'''

(* ===== verification/Prog.v ===== *)
(** * Programs over shared memory

    The methods of the library are sequences of atomic loads and stores,
    byte copies and futex system calls on the mapped region, with loops that
    retry.  [prog A] is the syntax of such a method; [run] executes it one
    action at a time, letting an environment (the other processes) change
    the memory before every action and choose what each futex wait returns. *)
From S2P Require Import Prelude Memory.

Record timespec := Timespec { tv_sec : Z; tv_nsec : Z }.

(** The orders of [std::memory_order] the code names; [plain] is an access to
    a member that is not atomic. Interleaving is blind to them. *)
Inductive memory_order : Set := plain | relaxed | acquire | release.

(** The actions, with the type of their result: [std::atomic_ref] loads,
    stores and exchanges, one byte of a [memcpy], and the [SYS_futex] system
    call ([FUTEX_WAIT] answers the pair of its return code and [errno]). *)
Inductive act : Set -> Set :=
| ALoad32 (o : memory_order) (off : Z) : act Z
| AStore32 (o : memory_order) (off v : Z) : act unit
| AXchg32 (o : memory_order) (off v : Z) : act Z
| ALoad64 (o : memory_order) (off : Z) : act Z
| AStore64 (o : memory_order) (off v : Z) : act unit
| ALoadB (off : Z) : act Z
| AStoreB (off b : Z) : act unit
| AFutexWait (off expected : Z) (timeout : option timespec) : act (Z * Z)
| AFutexWake (off count : Z) : act unit.

Inductive prog (A : Set) : Type :=
| Ret (a : A)
| Act (a : act A)
| Bind (B : Set) (p : prog B) (k : B -> prog A)
| Iter (S : Set) (body : S -> prog (S + A)) (s : S).
Arguments Ret {A} a.
Arguments Act {A} a.
Arguments Bind {A B} p k.
Arguments Iter {A S} body s.

Notation "x <- p ;; q" := (Bind p (fun x => q))
  (at level 100, p at next level, right associativity) : shm_scope.
Notation "p ;;; q" := (Bind p (fun _ => q))
  (at level 100, right associativity) : shm_scope.
#[global] Open Scope shm_scope.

'''

Return all of the lines above exactly, with none omitted.

(* ===== verification/Prog.v ===== *)
(** * Programs over shared memory

    The methods of the library are sequences of atomic loads and stores,
    byte copies and futex system calls on the mapped region, with loops that
    retry.  [prog A] is the syntax of such a method; [run] executes it one
    action at a time, letting an environment (the other processes) change
    the memory before every action and choose what each futex wait returns. *)
From S2P Require Import Prelude Memory.

Record timespec := Timespec { tv_sec : Z; tv_nsec : Z }.

(** The orders of [std::memory_order] the code names; [plain] is an access to
    a member that is not atomic. Interleaving is blind to them. *)
Inductive memory_order : Set := plain | relaxed | acquire | release.

(** The actions, with the type of their result: [std::atomic_ref] loads,
    stores and exchanges, one byte of a [memcpy], and the [SYS_futex] system
    call ([FUTEX_WAIT] answers the pair of its return code and [errno]). *)
Inductive act : Set -> Set :=
| ALoad32 (o : memory_order) (off : Z) : act Z
| AStore32 (o : memory_order) (off v : Z) : act unit
| AXchg32 (o : memory_order) (off v : Z) : act Z
| ALoad64 (o : memory_order) (off : Z) : act Z
| AStore64 (o : memory_order) (off v : Z) : act unit
| ALoadB (off : Z) : act Z
| AStoreB (off b : Z) : act unit
| AFutexWait (off expected : Z) (timeout : option timespec) : act (Z * Z)
| AFutexWake (off count : Z) : act unit.

Inductive prog (A : Set) : Type :=
| Ret (a : A)
| Act (a : act A)
| Bind (B : Set) (p : prog B) (k : B -> prog A)
| Iter (S : Set) (body : S -> prog (S + A)) (s : S).
Arguments Ret {A} a.
Arguments Act {A} a.
Arguments Bind {A B} p k.
Arguments Iter {A S} body s.

Notation "x <- p ;; q" := (Bind p (fun x => q))
  (at level 100, p at next level, right associativity) : shm_scope.
Notation "p ;;; q" := (Bind p (fun _ => q))
  (at level 100, right associativity) : shm_scope.
#[global] Open Scope shm_scope.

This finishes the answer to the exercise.